Gluconeogenesis is the process of synthesizing glucose in the body from non-carbohydrate precursors. It is the biosynthesis of new glucose, not derived from the consumption of carbohydrate. Very simply put, it is often the conversion of protein or fat to sugar for the body to use as fuel.
Gluconeogenesis occurs in the liver and the kidneys and can be seen as the reverse anabolic process of glycolysis, the breakdown, and extraction of energy from glucose.
Why Your Body Needs Glucose
Glucose is the major source of energy for the body and the brain. Even at rest, our bodies need energy to function.
For example, the brain alone uses as much as 100 grams of glucose a day. When we are active, our bodies (particularly the working muscles) need even more. Glucose is the body's preferred source of fuel because it can be quickly used for energy.
Energy from glucose can be quickly created through a complex ten-step process called glycolysis. During glycolysis, glucose is split into smaller molecules (called pyruvate) for use as energy throughout the body.
Gluconeogenesis ensures that in the absence of glucose from glycolysis that critical limits of glucose are maintained when carbohydrate is absent.
Your body's preferred energy source is glucose. Your body may use either the process of glycolysis or the process of gluconeogenesis to provide your body and your brain with the energy it needs to function.
Glucose on a Normal Diet vs. Low Carb Diet
If you were consuming a typical American diet, your body gets plenty of glucose from the food you consume. For example, starches (plentiful in grains including flour, potatoes, etc.) are essentially long chains of glucose.
In addition, naturally-occurring sugars (in foods like fruit) and added sugars (found in many processed foods) are plentiful in the diets of most people. These foods boost glucose levels.
However, starchy and sugary foods are limited on a low carb diet. If carbohydrate is not being consumed, the body needs to make glucose from other sources.
Gluconeogenesis is a workaround your body's metabolism to get and maintain the energy it needs to conduct normal bodily functions.
People on a low-carb diet have less glucose available for energy because there is less carbohydrate consumed. Gluconeogenesis is the body's way of providing energy to the body when glucose is not supplied through the diet.
How Gluconeogenesis Works
The process of gluconeogenesis takes place primarily in the liver, where glucose is made from amino acids (protein), glycerol (the backbone of triglycerides, the primary fat storage molecule), and glucose metabolism intermediaries like lactate and pyruvate.
As previously mentioned, gluconeogenesis may occur when you are on a low-carb diet. It can also happen during periods of fasting, starvation, or during intense exercise. It may also happen when you consume excess protein.
The complex process is a series of chemical conversions. A very simple explanation might involve three steps.
- Step one involves the conversion of pyruvate to phosphoenolpyruvic acid (PEP). PEP is an ester, or a chemical compound derived from acid.

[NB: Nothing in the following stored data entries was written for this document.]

(** * Fabrik: printer registry store, state derivation and upstream proxies

    A shallow embedding of
    - [src/lib/server/printerStore.ts] (the snapshot store),
    - the state and progress derivation of the dashboard page,
    - the fetch skeleton of the [routes/api/printer-*] proxies,
    and the properties of the specification that concern them.

    JavaScript values are modelled as the code sees them: a parsed JSON
    document is a tree of [JSON] values, a property read that finds nothing
    is [None] (JavaScript's [undefined]), numbers are IEEE 754 binary64
    floats, strings are sequences of bytes: the UTF-8 encoding of the
    JavaScript string. *)

From Stdlib Require Import Floats Ascii String ZArith Uint63.
From stdpp Require Import gmap strings list fin_maps pretty.

Local Open Scope string_scope.
Local Set Warnings "-register-all,-clear-no-such-hyp".

(** ** JavaScript values *)

Module Js.

(** What [JSON.parse] can return.  The fields of an object are kept in
    document order; a parsed object has pairwise distinct keys. *)
Inductive JSON : Type :=
  | JNull
  | JBool (b : bool)
  | JNum (n : float)
  | JStr (s : string)
  | JArr (items : list JSON)
  | JObj (fields : list (string * JSON)).

(** [assoc k fields]: the value bound to [k], if any. *)
Fixpoint assoc (k : string) (fields : list (string * JSON)) : option JSON :=
  match fields with
  | [] => None
  | (k', v) :: rest => if String.eqb k k' then Some v else assoc k rest
  end.

(** [value.key] for the property names the program reads ([id], [name],
    [nodes], [label], ...): an own property of an object, [undefined]
    ([None]) on anything else.  Arrays and strings only carry [length] and
    index properties, which the modelled code never reads this way. *)
Definition prop (v : JSON) (key : string) : option JSON :=
  match v with
  | JObj fields => assoc key fields
  | _ => None
  end.

(** [typeof v === 'object' && v] : objects and arrays, not [null]. *)
Definition is_object (v : JSON) : bool :=
  match v with
  | JObj _ | JArr _ => true
  | _ => false
  end.

(** [typeof x === 'string'], returning the string. *)
Definition as_string (x : option JSON) : option string :=
  match x with
  | Some (JStr s) => Some s
  | _ => None
  end.

(** [typeof x === 'number'], returning the number. *)
Definition as_number (x : option JSON) : option float :=
  match x with
  | Some (JNum n) => Some n
  | _ => None
  end.

Definition is_string (x : option JSON) : bool := bool_decide (is_Some (as_string x)).
Definition is_number (x : option JSON) : bool := bool_decide (is_Some (as_number x)).

(** [x === null || typeof x === 'string'] and the like; a missing property
    ([undefined]) is neither. *)
Definition is_null_or_string (x : option JSON) : bool :=
  match x with
  | Some JNull | Some (JStr _) => true
  | _ => false
  end.

Definition is_null_or_number (x : option JSON) : bool :=
  match x with
  | Some JNull | Some (JNum _) => true
  | _ => false
  end.

(** [Number.isFinite] and [Number.isNaN]. *)
Definition isFinite (n : float) : bool := PrimFloat.is_finite n.
Definition isNaN (n : float) : bool := PrimFloat.is_nan n.

(** JavaScript truthiness of a value. *)
Definition truthy (v : JSON) : bool :=
  match v with
  | JNull => false
  | JBool b => b
  | JNum n => negb (PrimFloat.is_zero n || PrimFloat.is_nan n)
  | JStr s => negb (String.eqb s "")
  | JArr _ | JObj _ => true
  end.

(** [Object.entries] of an object or an array (whose keys are its indices
    in decimal). *)
Definition indexed (items : list JSON) : list (string * JSON) :=
  imap (fun i v => (pretty i, v)) items.

Definition entries (v : JSON) : list (string * JSON) :=
  match v with
  | JObj fields => fields
  | JArr items => indexed items
  | _ => []
  end.

(** [Object.fromEntries]: later entries overwrite earlier ones. *)
Definition setEntry (m : gmap string JSON) (kv : string * JSON) : gmap string JSON :=
  <[kv.1 := kv.2]> m.

Definition fromEntries (es : list (string * JSON)) : gmap string JSON :=
  foldl setEntry ∅ es.

(** [object[key] = value] on a plain object.  [__proto__] names the
    prototype accessor unless the object has an own property of that name:
    the assignment then changes the prototype and adds no property. *)
Definition assign (key : string) (value : JSON) (m : gmap string JSON)
  : gmap string JSON :=
  if String.eqb key "__proto__" && negb (bool_decide (is_Some (m !! key))) then m
  else <[key := value]> m.

(** *** Strings *)

(** A string stands for its UTF-8 encoding.  [utf8 bytes] is the string made
    of the given bytes. *)
Definition utf8 (bytes : list nat) : string :=
  string_of_list_ascii (List.map ascii_of_nat bytes).

(** The white space [String.prototype.trim] removes, each character in
    UTF-8: the WhiteSpace and LineTerminator code points of ECMAScript, that
    is U+0009 to U+000D, U+0020, U+00A0, U+1680, U+2000 to U+200A, U+2028,
    U+2029, U+202F, U+205F, U+3000 and U+FEFF. *)
Definition whiteSpace : list string :=
  List.map utf8
    [[9]; [10]; [11]; [12]; [13]; [32]; [194; 160]; [225; 154; 128];
     [226; 128; 128]; [226; 128; 129]; [226; 128; 130]; [226; 128; 131];
     [226; 128; 132]; [226; 128; 133]; [226; 128; 134]; [226; 128; 135];
     [226; 128; 136]; [226; 128; 137]; [226; 128; 138];
     [226; 128; 168]; [226; 128; 169]; [226; 128; 175]; [226; 129; 159];
     [227; 128; 128]; [239; 187; 191]].

(** [s] without the prefix [p], when it starts with it. *)
Fixpoint afterPrefix (p s : string) : option string :=
  match p, s with
  | EmptyString, _ => Some s
  | String a p', String b s' => if Ascii.eqb a b then afterPrefix p' s' else None
  | String _ _, EmptyString => None
  end.

(** [s] without the character of [spaces] it starts with, if it starts with
    one. *)
Fixpoint afterSpace (spaces : list string) (s : string) : option string :=
  match spaces with
  | [] => None
  | space :: others =>
      match afterPrefix space s with
      | Some rest => Some rest
      | None => afterSpace others s
      end
  end.

(** [s] without the characters of [spaces] it starts with; [fuel] bounds
    their number. *)
Fixpoint dropSpaces (spaces : list string) (fuel : nat) (s : string) : string :=
  match fuel with
  | 0 => s
  | S fuel' =>
      match afterSpace spaces s with
      | Some rest => dropSpaces spaces fuel' rest
      | None => s
      end
  end.

Definition reversed (s : string) : string :=
  string_of_list_ascii (rev (list_ascii_of_string s)).

Definition trimStart (s : string) : string :=
  dropSpaces whiteSpace (String.length s) s.

(** Trailing white space is leading white space of the reversed string. *)
Definition trimEnd (s : string) : string :=
  reversed (dropSpaces (List.map reversed whiteSpace) (String.length s) (reversed s)).

Definition trim (s : string) : string := trimEnd (trimStart s).

(** [toLowerCase] on the letters A-Z; every other byte is kept.  The
    substrings the program looks for are ASCII letters without "k", and no
    character outside ASCII lowers to such a letter next to another one, so
    for those searches this agrees with the Unicode mapping. *)
Definition lower (c : ascii) : ascii :=
  let n := nat_of_ascii c in
  if (65 <=? n)%nat && (n <=? 90)%nat then ascii_of_nat (n + 32) else c.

- Step two is essentially glycolysis in reverse. It involves the conversion of PEP to another compound called fructose-6-phosphate, a derivative of fructose.
- Step three is the conversion of fructose-6-phosphate to glucose.
Gluconeogenesis vs. Ketosis
Those on a very low carb diet are often familiar with a metabolic state called ketosis. Ketosis is another way of providing fuel to the body if not enough glucose is present. But ketosis is a metabolic state that differs from the process known as gluconeogenesis.
During ketosis, the body essentially learns to use fat as fuel rather than glucose. When you are in this state, your energy supply comes from ketone bodies circulating in the blood. Ketone bodies are produced through a process called ketogenesis which happens in the mitochondria of liver cells.
Ketogenesis and gluconeogenesis are similar in that they are both chemical processes that provide energy to the body when not enough carbohydrate is present in the diet. However, ketogenesis differs in that it produces ketones to be used as fuel, rather than glucose.
Ketogenic diets are low-carb, high-fat eating plans designed to put your body into a state of ketosis. These diets (also known as "keto" diets) are sometimes prescribed for people with certain neurological disorders.
For example, there is some scientific evidence to show that ketogenic diets may help people with epilepsy and other conditions including Parkinson and Alzheimer disease.
Some athletes and people looking to lose weight also follow ketogenic diets. However, the eating program can be very difficult to maintain.
Additionally, if you consume a lot of protein on your keto eating plan, gluconeogenesis may prevent ketogenesis from occurring. That is, your body will use protein to create glucose, instead of converting fat to fuel. In fact, during the first few days of a ketogenic diet, your body is likely to use gluconeogenesis to produce energy.
To know for sure if and when your body has shifted from gluconeogenesis to a state of ketosis, people who follow the diet use various methods to test for the presence of ketone bodies.